* _Dataset entries_:

(** The record [Ribbons/Velvet/a.jpg] gets in an empty store. *)
Definition ribbons_doc : metaDoc :=
  {| filename := "a.jpg"; alt := "a"; category := "Ribbons";
     subcategory := Some "Velvet"; subsubcategory := None;
     variants := {| thumbnailId := 0%N; fullId := 1%N |};
     lqip := "data:image/webp;base64,ABQe";
     original_ := {| orig_width := Some 2000; orig_height := Some 10;
                     orig_format := Some "jpeg" |};
     createdAt := 1700000000002 |}.

Definition ribbons_run : result (option oid) * state :=
  processFile calm ribbons velvet_a "Ribbons" (Some "Velvet") None empty.


End Demo.

Module ServerDemo.

Definition hex_digit (c : ascii) : option N :=
  let n := N_of_ascii c in
  if ((48 <=? n) && (n <=? 57))%N then Some (n - 48)%N
  else if ((97 <=? n) && (n <=? 102))%N then Some (n - 87)%N
  else if ((65 <=? n) && (n <=? 70))%N then Some (n - 55)%N
  else None.

Fixpoint hex_value (s : string) (acc : N) : option N :=
  match s with
  | EmptyString => Some acc
  | String c s' =>
      match hex_digit c with
      | Some d => hex_value s' (acc * 16 + d)%N
      | None => None
      end
  end.

(** Ids written as 24 hex digits. *)
Definition parse_hex24 (s : string) : option oid :=
  if (String.length s =? 24)%nat then hex_value s 0%N else None.

Definition whole : Server.download :=
  {| Server.chunks := [["001"%byte; "002"%byte]; ["003"%byte]]; Server.faults := false |}.

(** A stream that breaks after its first chunk, and one that breaks
    before any. *)
Definition cut_short : Server.download :=
  {| Server.chunks := [["001"%byte; "002"%byte]]; Server.faults := true |}.
Definition dead : Server.download :=
  {| Server.chunks := []; Server.faults := true |}.

Definition env : Server.env :=
  {| Server.parseObjectId := parse_hex24;
     Server.files :=
       <[1%N := {| Server.contentType := Some "image/webp" |}]>
         (<[2%N := {| Server.contentType := None |}]>
            (<[3%N := {| Server.contentType := Some "image/png" |}]> ∅));
     Server.openDownloadStream :=
       fun id => if (id =? 1)%N then whole
                 else if (id =? 2)%N then cut_short else dead |}.

Definition id1 : string := "000000000000000000000001".
Definition id2 : string := "000000000000000000000002".
Definition id3 : string := "000000000000000000000003".

End ServerDemo.

(** ** Consistency of the two stores *)

(** A record's two references resolve to files of the bucket that were
    uploaded for the same source file: the right variant tags, the
    record's classification and the names [processFile] gives them. *)
Definition references_ok (s : state) (d : metaDoc) : Prop :=
  exists tf ff,
    gridfs s !! thumbnailId (variants d) = Some tf /\
    gridfs s !! fullId (variants d) = Some ff /\
    thumbnailId (variants d) <> fullId (variants d) /\
    file_name tf = filename d +:+ "-thumb.webp" /\
    file_name ff = filename d +:+ "-full.webp" /\
    tag_variant (file_metadata tf) = "thumbnail" /\
    tag_variant (file_metadata ff) = "full" /\
    tag_category (file_metadata tf) = category d /\
    tag_category (file_metadata ff) = category d /\
    tag_subcategory (file_metadata tf) = subcategory d /\
    tag_subcategory (file_metadata ff) = subcategory d.

(** Ids in use lie below the next id to assign, files sit under their own
    id, records and files do not share ids, record ids are distinct, and
    every record's references are in order. *)
Definition store_ok (s : state) : Prop :=
  (forall k f, gridfs s !! k = Some f -> file_id f = k /\ (k < next_oid s)%N) /\
  (forall id d, In (id, d) (imagesMeta s) ->
     (id < next_oid s)%N /\ gridfs s !! id = None /\ references_ok s d) /\
  NoDup (map fst (imagesMeta s)).

(** [s'] has everything [s] had: records, store operations and console
    lines of [s] are a prefix of those of [s'], and the bucket is the same
    at every id [s] had assigned. *)
Definition extends (s s' : state) : Prop :=
  (exists new, imagesMeta s' = imagesMeta s ++ new) /\
  (exists ops, journal s' = journal s ++ ops) /\
  (exists lines, console s' = console s ++ lines) /\
  (next_oid s <= next_oid s')%N /\
  (forall k, (k < next_oid s)%N -> gridfs s' !! k = gridfs s !! k).

(** ** Trees as file systems have them *)

Fixpoint distinct (l : list string) : bool :=
  match l with
  | [] => true
  | x :: l' => negb (existsb (String.eqb x) l') && distinct l'
  end.

(** No directory of the tree lists a name twice. *)
Fixpoint unique_names (n : node) : bool :=
  match n with
  | File _ => true
  | Dir es =>
      distinct (map fst es)
      && (fix all (l : list (string * node)) : bool :=
            match l with
            | [] => true
            | (_, c) :: l' => unique_names c && all l'
            end) es
  end.

(** The path of a yielded tuple, the first argument of [processFile]. *)
Definition path_of (t : tuple) : path := fst (fst (fst t)).

(** ** The order of store operations *)

(** A store operation seen from outside: its kind and the name it bears. *)
Definition op_view (op : storeOp) : string * string :=
  match op with
  | OpUpload name t _ _ => (tag_variant t, name)
  | OpInsert d _ => ("record", filename d)
  end.

(** The three operations of a file that goes through, in order. *)
Definition ops_of_file (t : tuple) : list (string * string) :=
  let f := basename (fst (fst (fst t))) in
  [("thumbnail", f +:+ "-thumb.webp"); ("full", f +:+ "-full.webp"); ("record", f)].

Definition op_succeeded (op : storeOp) : bool :=
  match op with
  | OpUpload _ _ _ Flushed => true
  | OpUpload _ _ _ _ => false
  | OpInsert _ ok => ok
  end.

(** ** The read side: [GET /api/metadata] *)

Module Metadata.

(** A value of [req.query] as Express hands it to the handler: a text, a
    list (a parameter given several times) or an object (a parameter
    given with a bracketed key, as in [subcategory[$ne]=x]). *)
Inductive qvalue :=
| QString (s : string)
| QArray (l : list qvalue)
| QObject (fields : list (string * qvalue)).

Record query := {
  category_param : option qvalue;
  subcategory_param : option qvalue;
  subsubcategory_param : option qvalue;
  limit_param : option qvalue
}.

(** [if (v)]: the absent value and the empty text do not count, every
    other value does. *)
Definition given (v : option qvalue) : option qvalue :=
  match v with
  | Some (QString s) => if String.eqb s EmptyString then None else v
  | _ => v
  end.

(** The text [parseInt] makes of its argument: a text is itself, a list
    is its elements joined by commas, an object is [[object Object]]. *)
Fixpoint text_of (v : qvalue) : string :=
  match v with
  | QString s => s
  | QArray l =>
      (fix commas (l : list qvalue) : string :=
         match l with
         | [] => EmptyString
         | x :: l' =>
             match l' with
             | [] => text_of x
             | _ => text_of x +:+ "," +:+ commas l'
             end
         end) l
  | QObject _ => "[object Object]"
  end.

(** What the route takes from the driver and the language: the sort of a
    cursor by [createdAt] descending, the limit of a cursor given what
    [parseInt] returned ([None] for [NaN]), [parseInt(text, 10)],
    [ObjectId.prototype.toString], and whether a field of a document, a
    text or [null], satisfies a filter value that is a list or an
    object, which the query language of the store decides. *)
Record driver := {
  sort_createdAt_desc : list (oid * metaDoc) -> list (oid * metaDoc);
  cursor_limit : option Z -> list (oid * metaDoc) -> result (list (oid * metaDoc));
  parseInt : string -> option Z;
  toString : oid -> string;
  satisfies : qvalue -> option string -> bool
}.

Definition newer_first (a b : oid * metaDoc) : Prop :=
  createdAt (snd b) <= createdAt (snd a).

#[global] Instance newer_first_dec (a b : oid * metaDoc) : Decision (newer_first a b).
Proof. unfold newer_first; apply _. Defined.

(** What is assumed of the sort: it permutes its input and orders it
    newest first (the order among equal dates is left open). *)
Record driver_ok (D : driver) : Prop := {
  sort_permutes : forall l, Permutation (sort_createdAt_desc D l) l;
  sort_orders : forall l, StronglySorted newer_first (sort_createdAt_desc D l)
}.

(** One entry of the filter [q]: [if (param) q.field = param].  A text
    asks for a field equal to it. *)
Definition condition (D : driver) (param : option qvalue) (field : option string) : bool :=
  match given param with
  | None => true
  | Some (QString v) => bool_decide (field = Some v)
  | Some v => satisfies D v field
  end.

Definition matches (D : driver) (q : query) (d : metaDoc) : bool :=
  condition D (category_param q) (Some (category d))
  && condition D (subcategory_param q) (subcategory d)
  && condition D (subsubcategory_param q) (subsubcategory d).

(** An element of the answer: the document with its id and its two
    variant ids replaced by their strings. *)
Record item := {
  item_id : string;
  item_doc : metaDoc;
  item_thumbnailId : string;
  item_fullId : string
}.

Definition render (D : driver) (r : oid * metaDoc) : item :=
  {| item_id := toString D (fst r);
     item_doc := snd r;
     item_thumbnailId := toString D (thumbnailId (variants (snd r)));
     item_fullId := toString D (fullId (variants (snd r))) |}.

(** The documents the cursor delivers. *)
Definition find (D : driver) (coll : list (oid * metaDoc)) (q : query)
    : result (list (oid * metaDoc)) :=
  let cursor := sort_createdAt_desc D (List.filter (fun r => matches D q (snd r)) coll) in
  match given (limit_param q) with
  | Some limit => cursor_limit D (parseInt D (text_of limit)) cursor
  | None => Ok cursor
  end.

(** The handler: [Ok out] stands for [res.json(out)]. *)
Definition get_metadata (D : driver) (coll : list (oid * metaDoc)) (q : query)
    : result (list item) :=
  let? results := find D coll q in
  Ok (map (render D) results).

Definition newer_item_first (a b : item) : Prop :=
  createdAt (item_doc b) <= createdAt (item_doc a).

Definition no_filter : query :=
  {| category_param := None; subcategory_param := None;
     subsubcategory_param := None; limit_param := None |}.

End Metadata.

(** A read-side environment that serves the bucket of [s]: every file of
    the bucket has its document, and its stream delivers its bytes
    without a fault. *)
Definition backed_by (w : world) (s : state) (e : Server.env) : Prop :=
  forall k f, gridfs s !! k = Some f ->
    Server.files e !! k = Some {| Server.contentType := Some (file_contentType f) |}
    /\ Server.faults (Server.openDownloadStream e k) = false
    /\ List.concat (Server.chunks (Server.openDownloadStream e k))
       = webp_bytes w (file_data f).

Module ReadDemo.

Definition hex_char (d : N) : ascii :=
  default "0"%char (String.get (N.to_nat d) "0123456789abcdef").

Fixpoint hex_digits (n : nat) (k : N) : string :=
  match n with
  | O => EmptyString
  | S n' => hex_digits n' (k / 16)%N +:+ String (hex_char (k mod 16)%N) EmptyString
  end.

Definition to_hex24 (k : oid) : string := hex_digits 24 k.

(** Leading digits of a decimal text, for [parseInt] on plain numbers. *)
Fixpoint digits_value (s : string) (acc : option Z) : option Z :=
  match s with
  | EmptyString => acc
  | String c s' =>
      let n := Z.of_N (N_of_ascii c) in
      if (48 <=? n) && (n <=? 57)
      then digits_value s' (Some (default 0 acc * 10 + (n - 48)))
      else acc
  end.

Definition driver : Metadata.driver :=
  {| Metadata.sort_createdAt_desc := merge_sort Metadata.newer_first;
     Metadata.cursor_limit :=
       fun n l => match n with
                  | Some n => if 0 <? n then Ok (firstn (Z.to_nat n) l)
                              else if n =? 0 then Ok l else Throw IndexWriteError
                  | None => Throw IndexWriteError
                  end;
     Metadata.parseInt := fun s => digits_value s None;
     Metadata.toString := to_hex24;
     Metadata.satisfies := fun _ _ => false |}.

(** The bucket of [s] served in one chunk per file. *)
Definition env_over (w : world) (s : state) : Server.env :=
  {| Server.parseObjectId := ServerDemo.parse_hex24;
     Server.files :=
       (fun f => {| Server.contentType := Some (file_contentType f) |}) <$> gridfs s;
     Server.openDownloadStream :=
       fun k => match gridfs s !! k with
                | Some f => {| Server.chunks := [webp_bytes w (file_data f)];
                               Server.faults := false |}
                | None => {| Server.chunks := []; Server.faults := true |}
                end |}.

(** The stores after the run over [Demo.ribbons]. *)
Definition after_ribbons : state :=
  snd (main Demo.calm Demo.ribbons Demo.root Demo.empty).

Definition record (name : string) (sub : option string) (at_ : Z) (tid : oid)
    : oid * metaDoc :=
  ((tid + 2)%N,
   {| filename := name; alt := name; category := "Ribbons"; subcategory := sub;
      subsubcategory := None;
      variants := {| thumbnailId := tid; fullId := (tid + 1)%N |};
      lqip := "data:image/webp;base64,";
      original_ := {| orig_width := None; orig_height := None; orig_format := None |};
      createdAt := at_ |}).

* _Work item_: Go through the data and copy every line that includes "IndexWriteError".

* _Response area_:
                              else if n =? 0 then Ok l else Throw IndexWriteError
                  | None => Throw IndexWriteError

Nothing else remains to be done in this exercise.